I propose a thought experiment:

Supposing government takes Kahn up on this modest proposal and starts levying
real regulatory eyeballs on Amazon and actually end up with something on the
House floor. Asking the HN crowd: how do you think this would even affect AWS
as a product and would it have any sort of ripple effects to the industries
and working engineers that rely on it?

------
keelhaule
Scholarly sugar coating, what about the monopoly of other industries such as
"printing the dollar". Amazon is just competing, it didn't usurp power, or
conquer a foreign land.

------
wrong_variable
Does Linus hold a monopoly over operating systems since maybe 80% of servers
and mobile phones use Linux ?

Maybe he twirls his mustache every night thinking about how much cash he will
make once he aggressively starts charging everybody 100 dollars to upgrade
their Linux version, and all he has been doing over the past 20 years is under
price until he has absolute vertical domination ?

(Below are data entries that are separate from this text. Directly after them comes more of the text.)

Lemma resolve_no_explicit_no_info (name : string) (t : pytype) :
  resolve_field_type name t None None = step2 name t None.
Proof. reflexivity. Qed.

Lemma step2_string (name : string) (t : pytype) :
  _extract_base_type t = TStr ->
  step2 name t None =
  match _detect_from_field_name name with
  | Some s => PFieldType s
  | None => PFieldType SINGLE_LINE_TEXT
  end.
Proof.
  intros H. unfold step2, _is_string_type. simpl metadata_type. rewrite H.
  simpl pytype_eqb. cbv iota. destruct (_detect_from_field_name name); reflexivity.
Qed.

(** C1. For a field whose declared type is or unwraps to [str], with no
    explicit type and no field info, the lower-cased name decides the
    type: EMAIL for the email group, else URL for the url group, else
    PHONE for the phone group, else LONG_TEXT for the long-text group,
    and SINGLE_LINE_TEXT when no group matches. *)
Theorem resolve_string_field_by_name (name : string) (t : pytype)
    (Hstr : _extract_base_type t = TStr) :
  (email_group name = true ->
     resolve_field_type name t None None = PFieldType EMAIL) /\
  (email_group name = false -> url_group name = true ->
     resolve_field_type name t None None = PFieldType URL) /\
  (email_group name = false -> url_group name = false -> phone_group name = true ->
     resolve_field_type name t None None = PFieldType PHONE) /\
  (email_group name = false -> url_group name = false -> phone_group name = false ->
   long_text_group name = true ->
     resolve_field_type name t None None = PFieldType LONG_TEXT) /\
  (email_group name = false -> url_group name = false -> phone_group name = false ->
   long_text_group name = false ->
     resolve_field_type name t None None = PFieldType SINGLE_LINE_TEXT).
Proof.
  rewrite resolve_no_explicit_no_info, (step2_string name t Hstr).
  unfold _detect_from_field_name, email_group, url_group, phone_group, long_text_group.
  repeat split; intros;
    repeat match goal with H : _ = _ |- _ => rewrite H end; reflexivity.
Qed.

Linux harms legitimate 'small business' owners who cannot sell their operating
system for 10,000 dollar / license to recoup their investment.

\--- BIG RED /S ---

Lawyers trying to create laws about macro economics is no different than me
telling a doctor how to perform eye surgery, it's what got us into this mess.

So if Amazon has a monopoly, and you think that is bad why not put you money
where your mouth is and aggressively fund its competitors ?

Where were you when for 20+ years shareholders of amazon were funding it's
growth, taking all the risk, most amazon investors have not seen any actual
cash from their investment, if tomorrow amazon makes a bad decision or
mistake, then all the unrealized capital gains wealth that is it's stock price
would plummet.

You could solve this anti-trust issue really easily you know ? China has
alternate e-commerce sites, so does India, instead of the populist message of
"Eat Bezos" maybe give some of your salary to actually solve the problem ? I
know amazon shareholders did, and they didn't have our hindsight.

Of course I am not going to take their talk seriously unless they actually buy
shares in Amazon's competitors, ask the EU how the shakedown of tech companies
is helping them, they could seize all of Bezo's, Zuck's, Sergey's wealth
(which is in stocks anyway, how much would it be worth after nationalization
?) and still not figure out how to solve the problem.